What you are asked to do> Beginning with the line below that contains "main env args [] = ([], if" and ending with the line that contains "rewrite bind_eq, Hb. simpl.", copy every line exactly. Copy nothing else.

(Collected data)

Lemma batch_round_events all_boxes b h h' out :
  (0 < length b ≤ Z.to_nat (batch_size args))%nat →
  batch_round env args all_boxes b h = (h', out) →
  ∃ tail, h' = h ++ tail ∧ Forall (well_sized (batch_size args)) tail.
Proof.
  intros Hb.
  destruct (load_batch env args all_boxes b [] [] h) as [h0 [[imgs bxs]|]] eqn:Hload.
  - destruct (batch_round_after_load _ _ _ _ _ _ Hload) as (tail & -> & Hnil & Hcons).
    destruct (load_batch_lengths _ _ _ _ _ _ Hload) as (Hli & Hlb).
    destruct (load_batch_events _ _ _ _ _ _ _ Hload) as [paths ->].
    intros [= <- _]. exists ((ImageNotFound <$> paths) ++ tail).
    rewrite <- app_assoc. split; [done|]. apply Forall_app. split.
    { apply Forall_fmap, Forall_true. done. }
    destruct (decide (imgs = [])) as [Himgs|Himgs]; [by rewrite (Hnil Himgs)|].
    destruct (Hcons Himgs) as (saved & rest & -> & Hrest).
    constructor.
    + cbn. split; [|done]. split; [by destruct imgs; [|simpl; lia]|].
      rewrite Hli. pose proof (length_filter (λ name, image_exists env args name = true) b).
      unfold existing. lia.
    + apply Forall_app. split; [by apply Forall_fmap, Forall_true|].
      destruct Hrest as [->|[first_name ->]]; by repeat constructor.
  - unfold batch_round. rewrite bind_eq, Hload. intros [= <- _].
    destruct (load_batch_events _ _ _ _ _ _ _ Hload) as [paths ->].
    eexists. split; [done|]. apply Forall_fmap, Forall_true. done.
Qed.

Lemma batch_loop_events all_boxes bs h h' out :
  Forall (λ b, (0 < length b ≤ Z.to_nat (batch_size args))%nat) bs →
  for_each bs (batch_round env args all_boxes) h = (h', out) →
  ∃ tail, h' = h ++ tail ∧ Forall (well_sized (batch_size args)) tail.
Proof.
  intros Hbs. revert h. induction Hbs as [|b bs Hb _ IH]; intros h; simpl.
  - intros [= <- _]. exists []. by rewrite app_nil_r.
  - rewrite bind_eq.
    destruct (batch_round env args all_boxes b h) as [h1 o1] eqn:Hround.
    destruct (batch_round_events _ _ _ _ _ Hb Hround) as (tail1 & -> & Ht1).
    destruct o1 as [[]|].
    + intros (tail2 & -> & Ht2)%IH. exists (tail1 ++ tail2).
      rewrite <- app_assoc. split; [done|]. by apply Forall_app.
    + intros [= <- _]. by exists tail1.
Qed.

Lemma batch_loop_returns all_boxes bs h :
  (∀ b name, b ∈ bs → name ∈ b →
     name ∈ all_boxes.*1 ∧
     (image_exists env args name = true →
      is_Some (image_open env (path_join env (images_dir args) name)))) →
  ∃ h', for_each bs (batch_round env args all_boxes) h = (h', Returned tt).
Proof.
  revert h. induction bs as [|b bs IH]; intros h Hbs; simpl; [eauto|].
  destruct (load_batch_returns all_boxes b [] [] h) as (h0 & imgs & bxs & Hload).
  { intros name Hname. apply (Hbs b); [by left|done]. }
  destruct (batch_round_after_load _ _ _ _ _ _ Hload) as (tail & Hround & _).
  rewrite bind_eq, Hround. apply IH.
  intros b' name Hb'. apply Hbs. by right.
Qed.

(** *** The whole run *)

(** Once the set-up succeeded and the boxes file is read, with a positive
    batch size, [main] runs to its end whenever every listed image file
    that exists can be opened: no failure of the model or of a file
    write stops it. *)
Theorem main_survives_model_and_save_failures all_boxes :
  makedirs env (output_dir args) = true →
  from_pretrained env (model args) = true →
  json_load env (boxes_file args) = Some all_boxes →
  0 < batch_size args →
  (∀ name, name ∈ all_boxes.*1 → image_exists env args name = true →
     is_Some (image_open env (path_join env (images_dir args) name))) →
  ∃ h, main env args [] = (h, Returned tt).
Proof.
  intros Hd Hm Hb HB Hopen. rewrite (main_eq env args [] all_boxes Hd Hm Hb HB).
  apply batch_loop_returns. intros b name Hbin Hname.
  assert (Hin : name ∈ all_boxes.*1).
  { rewrite <- (batches_partition args all_boxes.*1 HB).
    apply list_elem_of_join. eauto. }
  split; [done|]. by apply Hopen.
Qed.

(** A batch size of zero makes [main] raise after the set-up, before any
    image is looked at; a negative batch size makes it return at once,
    having processed nothing. *)
Theorem batch_size_not_positive all_boxes :
  makedirs env (output_dir args) = true →
  from_pretrained env (model args) = true →
  json_load env (boxes_file args) = Some all_boxes →
  batch_size args ≤ 0 →
  main env args [] = ([], if batch_size args =? 0 then Raised else Returned tt).
Proof.
  intros Hd Hm Hb HB. unfold main, load_boxes.
  rewrite bind_eq, Hd. simpl. rewrite bind_eq, Hm. simpl.
  rewrite bind_eq, Hb. simpl. rewrite bind_eq. unfold range0.
  destruct (Z.eqb_spec (batch_size args) 0); [done|].
  destruct (Z.ltb_spec (batch_size args) 0); [done|lia].
Qed.

(** With a positive batch size, whatever happens during the run, the
    model is only ever called on a batch that is not empty, holds at
    most [batch_size] images, and comes with one box list per image. *)
Theorem inference_calls_well_sized h out :
  0 < batch_size args →
  main env args [] = (h, out) →
  Forall (well_sized (batch_size args)) h.
Proof.
  intros HB.
  destruct (makedirs env (output_dir args)) eqn:Hd.
  2:{ unfold main. rewrite bind_eq, Hd. by intros [= <- _]. }
  destruct (from_pretrained env (model args)) eqn:Hm.
  2:{ unfold main. rewrite bind_eq, Hd. simpl. rewrite bind_eq, Hm. by intros [= <- _]. }
  destruct (json_load env (boxes_file args)) as [all_boxes|] eqn:Hb.
  2:{ unfold main, load_boxes. rewrite bind_eq, Hd. simpl. rewrite bind_eq, Hm. simpl.
      rewrite bind_eq, Hb. by intros [= <- _]. }
  rewrite (main_eq env args [] all_boxes Hd Hm Hb HB).
  destruct (batches_spec args all_boxes.*1 HB) as (_ & _ & _ & _ & Hsize).
  by intros (tail & -> & Htail)%(batch_loop_events _ _ _ _ _ Hsize).
Qed.

(** *** Saving the masks of one image *)

Lemma planned_saves_masks name (masks : list Plane) :
  (planned_saves env args name masks).*2 = masks.
Proof.
  unfold planned_saves.
  assert (E : ∀ (g : nat → string) (l : list Plane),
            (imap (λ i mask, (g i, mask)) l).*2 = l).
  { intros g l. revert g. induction l as [|x l IH]; intros g; [done|].
    cbn. f_equal. apply (IH (λ i, g (S i))). }
  destruct masks as [|mask [|mask' masks]]; [done|done|].
  apply (E (λ i, path_sibling env (output_path_of env args name)
                   (path_stem env name +:+ "_obj" +:+ pretty i +:+ ".png"))).
Qed.

(** When every file write succeeds, [save_masks] writes one file per
    object, carrying the objects' planes in order, and returns: the
    single file [output_path] for one object, and no file at all (and no
    error) for an image without objects. *)
Theorem save_masks_one_file_per_object (masks : list Plane) name h :
  (∀ h' path, can_save env h' path = true) →
  ∃ files,
    save_masks env masks (output_path_of env args name) name h =
      (h ++ (saved_event <$> files), Returned tt) ∧
    files.*2 = masks ∧
    (masks = [] → files = []) ∧
    (∀ mask, masks = [mask] → files = [(output_path_of env args name, mask)]).
Proof.
  intros Hsave. rewrite save_masks_eq.
  destruct (save_all_spec env (planned_saves env args name masks) h)
    as (saved & _ & [[-> ->]|(_ & _ & p & m & _ & Hc)]).
  - exists (planned_saves env args name masks). split; [done|].
    split; [apply planned_saves_masks|]. split; [by intros ->|by intros mask ->].
  - by rewrite Hsave in Hc.
Qed.

End Script.

Lemma output_names_collide_witness :
  (output_path_of unwritable_env sample_args ("cat" +:+ ".jpg") = "masks/cat.png" ∧
   output_path_of unwritable_env sample_args ("cat" +:+ ".jpeg") = "masks/cat.png" ∧
   output_path_of unwritable_env sample_args ("cat" +:+ ".png") = "masks/cat.png") ∧
  output_path_of unwritable_env sample_args "cat.JPG" = "masks/cat.JPG".
Proof.
  destruct (output_names_collide unwritable_env sample_args "cat" "cat.JPG") as [H1 H2].
  split; [apply H1; reflexivity | apply H2; reflexivity].
Defined.

Lemma load_batch_aligned_witness :
  load_batch first_missing_env sample_args sample_boxes ["a.jpg"; "b.jpg"] [] [] [] =
    ([ImageNotFound "images/a.jpg"],
     Returned (["image of images/b.jpg"], [[[1; 1; 5; 5]]])) ∧
  length ["image of images/b.jpg"] =
    length (existing first_missing_env sample_args ["a.jpg"; "b.jpg"]).
Proof.
  split; [reflexivity|].
  apply (load_batch_aligned first_missing_env sample_args sample_boxes
           ["a.jpg"; "b.jpg"] [] [ImageNotFound "images/a.jpg"]
           ["image of images/b.jpg"] [[[1; 1; 5; 5]]]).
  reflexivity.
Defined.

Lemma main_survives_model_and_save_failures_witness :
  ∃ h, main broken_model_env sample_args [] = (h, Returned tt).
Proof.
  apply (main_survives_model_and_save_failures broken_model_env sample_args sample_boxes);
    [reflexivity | reflexivity | reflexivity | reflexivity |].
  intros name _ _. eexists. reflexivity.
Defined.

Response>
  main env args [] = ([], if batch_size args =? 0 then Raised else Returned tt).
Proof.
  intros Hd Hm Hb HB. unfold main, load_boxes.
  rewrite bind_eq, Hd. simpl. rewrite bind_eq, Hm. simpl.
  rewrite bind_eq, Hb. simpl. rewrite bind_eq. unfold range0.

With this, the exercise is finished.